Tra sottosuolo e sole

(Non) si diventa ciò che (non) si è.

Melanconia

Munch

“I rimpianti rendono l’uomo melanconico senza paralizzarlo o vanificarne le aspirazioni, poiché la coscienza dell’irreparabile che comportano è applicabile unicamente al passato, in quanto il futuro resta per certi versi aperto. La melanconia non è uno stato di gravità chiusa in se stessa, dovuta a un’affezione organica, poiché non ha niente della spaventosa sensazione di irreparabile che domina l’intera esistenza, e che si trova in certi casi di tristezza profonda.

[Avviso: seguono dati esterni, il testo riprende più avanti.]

(** ** Reserved pins *)

Lemma bit64_testbit p q : 0 <= p < 64 -> 0 <= q -> Z.testbit (bit64 p) q = (q =? p).
Proof.
  intros Hp Hq. unfold bit64, u64. rewrite Z.shiftl_1_l, Z.mod_small.
  - rewrite Z.pow2_bits_eqb by lia. apply Z.eqb_sym.
  - split; [lia|]. apply Z.pow_lt_mono_r; lia.
Qed.

Lemma bit64_test r p : 0 <= p < 64 -> (Z.land (bit64 p) r =? 0) = negb (Z.testbit r p).
Proof.
  intros Hp. destruct (Z.testbit r p) eqn:E.
  - apply Z.eqb_neq. intros H0. apply (f_equal (fun z => Z.testbit z p)) in H0.
    rewrite Z.land_spec, bit64_testbit, Z.eqb_refl, E, Z.bits_0 in H0 by lia. done.
  - apply Z.eqb_eq, Z.bits_inj'. intros n Hn.
    rewrite Z.land_spec, bit64_testbit, Z.bits_0 by lia.
    destruct (n =? p) eqn:En; b2p; [by subst n|done].
Qed.

Lemma bit64_mask r p q : 0 <= p < 64 -> 0 <= q < 64 ->
  Z.testbit (Z.land r (u64 (Z.lnot (bit64 p)))) q = Z.testbit r q && negb (q =? p).
Proof.
  intros Hp Hq. rewrite Z.land_spec. f_equal. unfold u64.
  rewrite <- Z.land_ones, Z.land_spec, Z.testbit_ones_nonneg, Z.lnot_spec by lia.
  rewrite bit64_testbit by lia. by rewrite (proj2 (Z.ltb_lt q 64)), andb_true_r by lia.
Qed.

Lemma gpio_request_set res p q : 0 <= p <= 54 -> 0 <= q < 64 ->
  Z.testbit (snd (gpio_request res p)) q = Z.testbit res q || (q =? p).
Proof.
  intros Hp Hq. unfold gpio_request, MAX_GPIO. replace (54 <? p) with false by lia.
  rewrite bit64_test, negb_involutive by lia. destruct (Z.testbit res p) eqn:E; cbn [snd].
  - destruct (q =? p) eqn:Eq; b2p; [by subst q; rewrite E|by rewrite orb_false_r].
  - by rewrite Z.lor_spec, bit64_testbit by lia.
Qed.

(** ** Pin functions *)

(** The registers of the pins: the six function-select words. *)
Definition gpfsel (a : Z) : Prop := exists j, 0 <= j < 6 /\ a = GPIO_GPFSEL0 + 4 * j.

Section Pins.
Context `{Device W} (io_base : Z) `{!Plain (W := W) io_base gpfsel}.

(** The function a pin has: 0 input, 1 output. *)
Definition pin_function (w : W) (p : Z) : Z :=
  field3 (reg io_base w (GPIO_GPFSEL0 + 4 * (p / 10))) (p mod 10).

Lemma gpfsel_pin p : 0 <= p < 60 -> gpfsel (GPIO_GPFSEL0 + 4 * (p / 10)).
Proof. intros Hp. exists (p / 10). split; [|done]. Z.div_mod_to_equations. lia. Qed.

Lemma pin_address p : 0 <= p < 60 ->
  u32 (GPIO_GPFSEL0 + u32 (Z.quot p 10 * 4)) = GPIO_GPFSEL0 + 4 * (p / 10) /\
  u32 (Z.rem p 10 * 3) = 3 * (p mod 10).
Proof.
  intros Hp. rewrite Z.quot_div_nonneg, Z.rem_mod_nonneg by lia.
  pose proof (Z.mod_pos_bound p 10 ltac:(lia)).
  assert (0 <= p / 10 < 6) by (Z.div_mod_to_equations; lia).
  unfold GPIO_GPFSEL0, GPIO_BASE. rewrite (u32_id (p / 10 * 4)), !u32_id by lia. lia.
Qed.

(** Replacing the field of one pin leaves all others alone. *)
Lemma set_field w p q v :
  0 <= p < 54 -> 0 <= q < 54 -> 0 <= v < 8 ->
  let a := GPIO_GPFSEL0 + 4 * (p / 10) in
  pin_function (bcm2835_write io_base w a
    (Z.lor (Z.land (reg io_base w a) (not32 (shl32 7 (3 * (p mod 10)))))
       (shl32 v (3 * (p mod 10))))) q
  = if q =? p then v else pin_function w q.
Proof.
  intros Hp Hq Hv a. pose proof (gpfsel_pin p ltac:(lia)) as Hpa.
  pose proof (gpfsel_pin q ltac:(lia)) as Hqa.
  pose proof (plain_range io_base w a Hpa) as Hr.
  unfold pin_function. destruct (decide (q / 10 = p / 10)) as [E|E].
  - rewrite E. fold a. rewrite (plain_same io_base (P := gpfsel)); [|done|].
    + rewrite field3_update by (try lia; apply Z.mod_pos_bound; lia).
      assert ((q mod 10 =? p mod 10) = (q =? p)) as ->; [|done].
      apply eq_true_iff_eq. rewrite !Z.eqb_eq.
      pose proof (Z.div_mod q 10 ltac:(lia)). pose proof (Z.div_mod p 10 ltac:(lia)).
      split; [lia|]. by intros ->.
    + apply u32_lor_range; [by apply u32_land_range|apply u32_range].
  - rewrite (plain_other io_base (P := gpfsel)) by (done || (unfold a; lia)).
    replace (q =? p) with false; [done|]. symmetry. apply Z.eqb_neq. by intros ->.
Qed.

Anche la melancolia nera è più un umore temporaneo che uno stato costitutivo. Ma anche se così fosse, l’elemento della fantasticheria – che sarebbe impossibile escludere del tutto – non permetterebbe di annoverarla tra le malattie. Formalmente, la melanconia dolce e voluttuosa e la melanconia nera presentano aspetti identici: vuoto interiore, infinito esteriore, indefinitezza delle sensazioni, fantasticheria, sublimazione, ecc.; la distinzione appare evidente solo se si tiene conto della tonalità affettiva della visione. Potrebbe darsi che la multipolarità della melanconia dipenda, piuttosto che dalla sua natura, dalla struttura della soggettività. In tal caso lo stato melancolico, per la sua indefinitezza, prenderebbe forme diverse in ognuno. Privo di intensità drammatica, questo stato è più fluttuante di qualunque altro. Ricco più di virtù poetiche che attive, ha come una grazia trattenuta (ecco perché è più frequente nelle donne), che non sarebbe possibile trovare nella tristezza profonda”.

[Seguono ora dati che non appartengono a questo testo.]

#[global] Instance bank_triggers : Quiet (W := bank) 0x20000000 uart_config uart_triggers.
Proof.
  intros w a b v Ha Hb. apply (plain_other _ (P := fun a => 0 <= a < 2 ^ 28)).
  - destruct Ha as [(j & Hj & ->)|Hi]; [unfold GPIO_GPFSEL0, GPIO_BASE; lia|]. cbn in Hi.
    unfold UART0_IBRD, UART0_FBRD, UART0_LCRH, UART0_CR, UART0_IMSC, UART0_BASE in Hi. lia.
  - cbn in Hb. unfold GPIO_GPPUD, GPIO_GPPUDCLK0, UART0_ICR, UART0_BASE, GPIO_BASE in Hb. lia.
  - unfold uart_triggers, GPIO_GPPUD, GPIO_GPPUDCLK0, UART0_ICR, GPIO_BASE in Hb. cbn in Hb.
    unfold UART0_BASE in Hb. destruct Ha as [(j & Hj & ->)|Hi];
      [unfold GPIO_GPFSEL0, GPIO_BASE; lia|]. cbn in Hi.
    unfold UART0_IBRD, UART0_FBRD, UART0_LCRH, UART0_CR, UART0_IMSC, UART0_BASE in Hi. lia.
Qed.

Lemma serial_init_pl011_witness :
  let '(r, s', res', w') :=
    serial_init (W := bank) 0x20000000 serial_bss 0 (fun _ => 0) SERIAL_UART_PL011 in
  r = 0 /\ initialized s' = 1 /\ driver s' = pl011_uart /\ baud s' = 115200 /\
  Z.testbit res' 14 = true /\ Z.testbit res' 15 = true /\
  pin_function 0x20000000 w' 15 = 4 /\
  map (reg 0x20000000 w') [UART0_CR; UART0_LCRH; UART0_IBRD; UART0_FBRD; UART0_IMSC]
  = [0x301; 0x70; 26; 3; 0].
Proof.
  exact (serial_init_pl011 (W := bank) 0x20000000 serial_bss 0 (fun _ => 0) 15 ltac:(lia)).
Defined.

(Emile M. Cioran, “Al culmine della disperazione”)

A parte i dettagli di questo brano, che posso più o meno condividere, devo dire che mentre lo leggevo mi è venuto alla mente il quadro di Munch, e di conseguenza vi metto al corrente di questa associazione mentale che di certo darà una svolta alle vostre esistenze…:)

P.s.: ultimato il libro, avevo pensato di scrivere le mie impressioni sullo stesso, ma poi ho deciso che è meglio aggiungere un’appendice al brano che ho riportato. Non avrebbe avuto senso ricopiare un altro passaggio e non sarebbe neanche stato facile descrivervi il libro. “Al culmine della disperazione” è una raccolta di riflessioni che l’allora ventiduenne Cioran riversò sulle pagine per sopravvivere a se stesso, alla sua insonnia e alle sue disperate passeggiate solitarie. A parte qualche passaggio che non ho condiviso (non è il caso qui di spiegare le ragioni, ma ad esempio in diversi punti mi è parso misogino), si tratta, in ogni caso, di un libro di rara profondità e che vi consiglio. Non aggiungo altro (anzi, sì, tra parentesi vi consiglio di evitarlo se non vi sentite in grande forma psico-fisica. Oppure sì, visto che l’autore ci dice che se non l’avesse scritto avrebbe posto fine alle due notti).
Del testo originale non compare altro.